Monday, 14 January 2013

Air pollution reduces visibility in Beijing, Chain

BEIJING  (AFP) – Public anger in China at dangerous levels of air pollution, which blanketed Beijing in acrid smog, spread Monday as state media queried official transparency and the nation’s breakneck development.
The media joined Internet users in calling for a re-evaluation of China’s modernisation process, which has seen rapid urbanisation and dramatic economic development at the expense of the environment.
Dense smog shrouded large swathes of northern China at the weekend, cutting visibility to 100 metres (yards) in some areas and forcing flight cancellations. Reports said dozens of building sites and a car factory in the capital halted work as an anti-pollution measure.
Doctors at two of the city’s major hospitals said the number of patients with respiratory problems had increased sharply in the past few days, state media reported.
“Now it has been dark with pollution for three days, at least people are starting to realise how important the environment is,” said one posting on China’s Twitter-like Sina Weibo.
At the height of the smog Beijing authorities said readings for PM2.5 — particles small enough deeply to penetrate the lungs — hit 993 micrograms per cubic metre, almost 40 times the World Health Organisation’s safe limit.
Experts quoted by state media blamed low winds, saying fog had mixed with pollutants from vehicles and factories and had been trapped by mountains north and west of Beijing. Coal burning in winter was also a factor, they added.
In an editorial Monday the state-run Global Times called for more transparent figures on pollution and urged the government to change its “previous method of covering up the problems and instead publish the facts”.
Officials in China have a long history of covering up environmental and other problems.
Earlier this month a chemical spill into a river was only publicly disclosed five days after it happened, and authorities were widely criticised for initially denying the Severe Acute Respiratory Syndrome (SARS) outbreak in 2003.
“The choice between development and environmental protection should be made by genuinely democratic methods,” the Global Times said. “Environmental problems shouldn’t be mixed together with political problems.”

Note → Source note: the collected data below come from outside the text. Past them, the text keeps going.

(** X9. The progress reports of the multi-file entry point never decrease,
    whether it returns or throws; when it returns they are exactly 10, 30,
    60, 90, 100, and when it throws 100 is never reported. *)
Theorem optimizeGLTFWithTextures_progress (env : Collaborators) (gltfFile : File)
  (textureFiles : list File) (settings : OptimizationSettings) :
  let run := optimizeGLTFWithTextures env gltfFile textureFiles settings [] in
  StronglySorted Z.le (map percent (fst run))
  /\ ((exists r, snd run = Ok r) -> map percent (fst run) = [10; 30; 60; 90; 100])
  /\ ((exists e, snd run = Throw e) -> ~ In 100 (map percent (fst run))).
Proof.
  cbv zeta. rewrite optimizeGLTFWithTextures_rethrows.
  run_async. step_async.
  repeat (case_step; step_async); cbn [map app percent fst snd].
  all: split; [repeat constructor; lia |].
  all: split; [intros [r' Hr']; first [reflexivity | discriminate] |].
  all: intros [e' He']; try discriminate; cbn [In]; lia.
Qed.

(** ** Pruning and the statistics *)

Lemma Document_eq (d d' : Document) :
  listScenes d = listScenes d' -> listMeshes d = listMeshes d' ->
  listMaterials d = listMaterials d' -> listTextures d = listTextures d' ->
  listAnimations d = listAnimations d' -> d = d'.
Proof. destruct d, d'; cbn; intros; subst; reflexivity. Qed.

Lemma filter_filter_same {A : Type} (f : A -> bool) (l : list A) :
  List.filter f (List.filter f l) = List.filter f l.
Proof.
  induction l as [|x l IH]; cbn [List.filter]; [reflexivity |].
  destruct (f x) eqn:E; cbn [List.filter]; [rewrite E, IH |]; auto.
Qed.

Lemma filter_length_le {A : Type} (f : A -> bool) (l : list A) :
  (length (List.filter f l) <= length l)%nat
  /\ (length (List.filter f l) = length l <-> forall x, In x l -> f x = true).
Proof.
  induction l as [|x l [IHle IHeq]]; cbn [List.filter length In].
  - split; [lia | split; [intros _ x [] | reflexivity]].
  - destruct (f x) eqn:E; cbn [length]; split; try lia.
    + split.
      * intros H y [<- | Hy]; [exact E | apply IHeq; [lia | exact Hy]].
      * intros H. f_equal. apply IHeq. auto.
    + split; [lia |]. intros H. specialize (H x (or_introl eq_refl)). congruence.
Qed.

(** X10. The embedded-safe texture pass is idempotent: run on its own
    output, with any settings, it changes nothing. *)
Theorem safeTextureOptimization_idempotent (document : Document)
  (settings settings' : OptimizationSettings) :
  safeTextureOptimization (safeTextureOptimization document settings) settings'
  = safeTextureOptimization document settings.
Proof.
  destruct (safeTextureOptimization_textures document settings)
    as (HT & HM & HS & HMe & HA).
  destruct (safeTextureOptimization_textures
              (safeTextureOptimization document settings) settings')
    as (HT' & HM' & HS' & HMe' & HA').
  apply Document_eq; try assumption.
  rewrite HT', HM, HT. apply filter_filter_same.
Qed.

(** X11. Pruning the dead textures leaves every statistic of the model
    inspector as it was except the texture count, which can only go down
    and stays the same exactly when every texture of the document is
    referenced by a material. *)
Theorem getModelStats_after_pruning (document : Document)
  (settings : OptimizationSettings) :
  let before := getModelStats document in
  let after := getModelStats (safeTextureOptimization document settings) in
  vertices after = vertices before
  /\ triangles after = triangles before
  /\ scenes after = scenes before
  /\ meshes after = meshes before
  /\ materials after = materials before
  /\ animations after = animations before
  /\ textures after <= textures before
  /\ (textures after = textures before
      <-> forall texture, In texture (listTextures document) ->
                          referenced document texture).
Proof.
  cbv zeta.
  destruct (safeTextureOptimization_textures document settings)
    as (HT & HM & HS & HMe & HA).
  destruct (getModelStats_totals document) as [Hv Ht].
  destruct (getModelStats_totals (safeTextureOptimization document settings))
    as [Hv' Ht'].
  unfold allPrimitives in Hv', Ht'. rewrite HMe in Hv', Ht'.
  fold (allPrimitives document) in Hv', Ht'.
  split; [congruence | split; [congruence |]].
  unfold getModelStats.
  destruct (fold_left countMesh (listMeshes document) (of_Z 0, of_Z 0)) as [v t].
  destruct (fold_left countMesh
              (listMeshes (safeTextureOptimization document settings))
              (of_Z 0, of_Z 0)) as [v' t'].
  cbn [scenes meshes materials animations textures].
  rewrite HS, HMe, HM, HA, HT.
  repeat (split; [reflexivity |]).
  set (used := fold_left markMaterial (listMaterials document) ∅).
  destruct (filter_length_le (fun t0 => bool_decide (tex_id t0 ∈ used))
              (listTextures document)) as [Hle Heq].
  split; [lia |].
  rewrite Nat2Z.inj_iff, Heq.
  split; intros H texture Hin; specialize (H texture Hin).
  - apply bool_decide_eq_true in H. unfold used in H.
    apply elem_of_usedTextures in H as [Hemp | Href]; [| exact Href].
    exfalso. exact (not_elem_of_empty (C := gset nat) _ Hemp).
  - apply bool_decide_eq_true. unfold used. apply elem_of_usedTextures.
    right. exact H.
Qed.
(** The words the two handlers may store to while the ring is scheduled
    from state [s] with thread [i] running: the two globals, the
    stack_pointer fields of the TCBs and the context areas. *)
Definition scheduler_word (i : nat) (s : machine) (x : Z) : bool :=
  (wrap x =? wrap (symaddr next_tcb))
  || (wrap x =? wrap (symaddr current_tcb))
  || existsb
       (fun j =>
          (wrap x =? wrap (TCB_stack_pointer (nth j ring 0)))
          || in_region (context_area ring i s j) 8 x)
       (seq 0 (List.length ring)).

End Footprint.

(** ** Preemption of running threads *)

(** A slice of an execution: a preemption (the tick and the switch it
    requests), or a stretch of the running thread's own code. *)
Inductive slice : Type :=
| Preempt
| Run (f : machine -> machine).

Fixpoint words_eqb (l l' : list Z) : bool :=
  match l, l' with
  | [], [] => true
  | x :: r, y :: r' => (x =? y) && words_eqb r r'
  | _, _ => false
  end.

Section Preemption.

Variable symaddr : symbol -> Z.
Variable ring : list Z.

Definition run_slice (e : slice) : M unit :=
  match e with
  | Preempt => tick_and_switch symaddr
  | Run f => fun s => Some (tt, f s)
  end.

Fixpoint run_slices (es : list slice) : M unit :=
  match es with
  | [] => ret tt
  | e :: rest => run_slice e ;; run_slices rest
  end.

(** Thread [i] ran from [s] to [s'] and left the saved contexts of the
    other threads alone. *)
Definition others_kept (i : nat) (s s' : machine) : bool :=
  forallb
    (fun j =>
       Nat.eqb j i
       || ((context_area ring i s' j =? context_area ring i s j)
           && words_eqb (context_regs ring i s' j) (context_regs ring i s j)))
    (seq 0 (List.length ring)).

(** What is assumed of a stretch of thread code: it leaves a state from
    which the ring can be scheduled (the kernel's words intact, the
    process stack pointer aligned with room below it), its registers
    hold 32-bit values, and the other threads' contexts are untouched. *)
Definition run_ok (i : nat) (s s' : machine) : bool :=
  sched_ok symaddr ring i s' && contexts_apart ring i s'
  && saved_regs_words s' && is_word (psp s') && others_kept i s s'.

Fixpoint slices_ok (es : list slice) (i : nat) (s : machine) : bool :=
  match es with
  | [] => true
  | Preempt :: rest =>
      match tick_and_switch symaddr s with
      | Some (_, s') => slices_ok rest (S i mod List.length ring) s'
      | None => true
      end
  | Run f :: rest => run_ok i s (f s) && slices_ok rest i (f s)
  end.

(** [out j] is what thread [j] had in R4..R11 and in the process stack
    pointer when it was last switched out, if it ever was.  Every
    preemption of the execution switches in a thread that finds these
    values again. *)
Fixpoint resumed (es : list slice) (i : nat) (s : machine)
         (out : nat -> option (list Z * Z)) : bool :=
  match es with
  | [] => true
  | Preempt :: rest =>
      match tick_and_switch symaddr s with
      | Some (_, s') =>
          let i' := (S i mod List.length ring)%nat in
          let out' := fun j => if Nat.eqb j i
                               then Some (map (gpr s) callee_saved, psp s)
                               else out j in
          match out' i' with
          | Some (regs, sp) =>
              words_eqb (map (gpr s') callee_saved) regs && (psp s' =? sp)
          | None => true
          end
          && resumed rest i' s' out'
      | None => false
      end
  | Run f :: rest => resumed rest i (f s) out
  end.

(** The table of switched-out contexts agrees with the state: what it
    records for a thread other than the running one is what that
    thread's context area holds. *)
Definition out_agrees (i : nat) (s : machine) (out : nat -> option (list Z * Z)) : Prop :=
  forall j regs sp,
    (j < List.length ring)%nat -> j <> i -> out j = Some (regs, sp) ->
    context_regs ring i s j = regs /\
    context_area ring i s j = wrap (sp - 32) /\
    is_word sp = true.

End Preemption.

(** The one-thread system after its first tick-and-switch cycle. *)
Definition solo_switched : machine :=
  state_after (tick_and_switch demo_symaddr) solo_running.

(** The tick has chosen thread 2, whose saved xPSR has bit 9 set: a
    thread that was interrupted while its stack pointer was only 4-byte
    aligned. *)
Definition demo_padded : machine :=
  state_after (store32 (demo_stack2 + 4 * 32 - 4) 0x01000200) demo_ticked.

(** * Words, alignment and RAM: basic facts *)

Lemma wrap_range (x : Z) : 0 <= wrap x < 2 ^ 32.
Proof. unfold wrap. apply Z.mod_pos_bound. lia. Qed.

Lemma wrap_word32 (x : Z) : word32 (wrap x).
Proof. exact (wrap_range x). Qed.

Lemma wrap_small (x : Z) : word32 x -> wrap x = x.
Proof. unfold word32, wrap. intros H. apply Z.mod_small. exact H. Qed.

Lemma wrap_wrap (x : Z) : wrap (wrap x) = wrap x.
Proof. apply wrap_small, wrap_word32. Qed.

Lemma wrap_add_l (x y : Z) : wrap (wrap x + y) = wrap (x + y).
Proof. unfold wrap. apply Zplus_mod_idemp_l. Qed.

Lemma wrap_sub_l (x y : Z) : wrap (wrap x - y) = wrap (x - y).
Proof. unfold wrap. apply Zminus_mod_idemp_l. Qed.
(** X25. A result whose trimmed length is below 10 or which contains a
    denylisted phrase (letter case aside) is replaced by one of the canned
    templates of the emotion.  A result that passes and has at most 200
    characters is returned trimmed, and then has at least 10 characters; a
    result that passes and is longer is cut to its first two sentences
    (split on ". ") with a full stop added, and trimmed.  In every case the
    returned response contains no denylisted phrase. *)
Theorem validate_replaces_rejected_and_truncates_long
    (rnd : nat) (response emotion user_text : str) :
  let out := Synth._validate_and_enhance_response rnd response emotion user_text in
  let templates :=
    default Synth.templates_neutral (dict_get Synth.response_templates emotion) in
  let rejected :=
    (len (strip response) <? 10)%Z
    || any_in Synth.inappropriate_phrases (lower response) in
  (rejected = true -> In out templates)
  /\ (rejected = false -> (len response <= 200)%Z ->
      out = strip response /\ (10 <= len out)%Z)
  /\ (rejected = false -> (200 < len response)%Z ->
      out = strip (join (u ". ") (take 2 (split (u ". ") response)) ++ u "."))
  /\ (forall phrase, In phrase Synth.inappropriate_phrases ->
                     contains phrase (lower out) = false).
Proof.
  intros out templates rejected. subst out templates rejected.
  repeat split.
  - unfold Synth._validate_and_enhance_response. rewrite is_empty_short.
    intros H. apply orb_true_iff in H.
    destruct (len (strip response) <? 10)%Z; [apply get_template_response_in|].
    destruct H as [H | H]; [discriminate|]. rewrite H.
    apply get_template_response_in.
  - apply orb_false_iff in H. destruct H as [Hs Hp].
    unfold Synth._validate_and_enhance_response.
    rewrite is_empty_short, Hs, Hp.
    apply Z.leb_le in H0. rewrite Z.leb_antisym in H0.
    apply negb_true_iff in H0. rewrite H0. reflexivity.
  - apply orb_false_iff in H. destruct H as [Hs Hp].
    unfold Synth._validate_and_enhance_response.
    rewrite is_empty_short, Hs, Hp.
    apply Z.leb_le in H0. rewrite Z.leb_antisym in H0.
    apply negb_true_iff in H0. rewrite H0.
    apply Z.ltb_ge in Hs. exact Hs.
  - intros H Hlong. apply orb_false_iff in H. destruct H as [Hs Hp].
    unfold Synth._validate_and_enhance_response.
    rewrite is_empty_short, Hs, Hp.
    apply Z.ltb_lt in Hlong. rewrite Hlong. reflexivity.
  - intros phrase Hphrase.
    exact (any_in_false _ _ phrase (validate_no_phrase rnd response emotion user_text)
                        Hphrase).
Qed.
(** [authHeader?.startsWith('Bearer ') ? authHeader.slice(7)
                                       : req.cookies?.accessToken] *)
Definition bearerToken (req : Request) : option string :=
  match authorization req with
  | Some authHeader =>
      if startsWith "Bearer " authHeader then Some (slice 7 authHeader)
      else cookies req !! "accessToken"
  | None => cookies req !! "accessToken"
  end.

Definition authenticate `{J : Jws} (cfg : Config) (env : Env) : Middleware :=
  fun req db =>
    match bearerToken req with
    | None => inl (reject 401 "Authentication required")
    | Some token =>
        if negb (truthy (JStr token)) then
          inl (reject 401 "Authentication required")
        else
          (* Verify token *)
          match verifyAccessToken cfg (now env) token with
          | None => inl (reject 401 "Invalid or expired token")
          | Some payload =>
              (* Get user from database *)
              match users db !! jp_userId payload with
              | None => inl (reject 401 "User not found")
              | Some u =>
                  inr (with_user (selectAuthUser (jp_userId payload, u)) req)
              end
          end
    end.

(** [a || b] on two optional strings. *)
Definition orElse (a b : option string) : option string :=
  match a with
  | Some s => if truthy (JStr s) then Some s else b
  | None => b
  end.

Official PM2.5 statistics have only been released for China’s biggest conurbations since the beginning of last year, and expanded to cover 74 cities earlier this month.
The paper ran a story on differences between air quality index (AQI) figures given by Chinese authorities and by the US embassy in Beijing — which are correlated with but not directly equivalent to pollutant concentrations.
The tightly-controlled media has previously raised concerns over health problems linked to industrialisation. Observers say the statistics’ increasing availability has forced them to confront the issue more directly.
The Xinhua state news agency criticised the “pollutant belt” that had spread across the country and warned that the authorities’ stated goal of building a “beautiful China” was in jeopardy.
“A country with a brown sky and hazardous air is obviously not beautiful,” it said.
“The environmental situation facing the country will be increasingly challenging,” it said. “There is no reason to be too optimistic.”
Smog levels eased in the capital Monday, with the national monitoring centre putting the PM2.5 AQI figure at 183, or “light pollution”, in the evening — although the US embassy gave it a “hazardous” 335.
Levels remained high in many parts of China, with PM 2.5 AQI standing at 405 in Zhengzhou south of Beijing and 342 in Xian to the southwest.
Share prices of environment-related companies surged, with face mask producer Shanghai Dragon soaring by its 10 percent daily limit.
The smog dominated discussion on Sina Weibo. “This pollution is making me so angry,” said one user, posting a picture of herself wearing a face mask.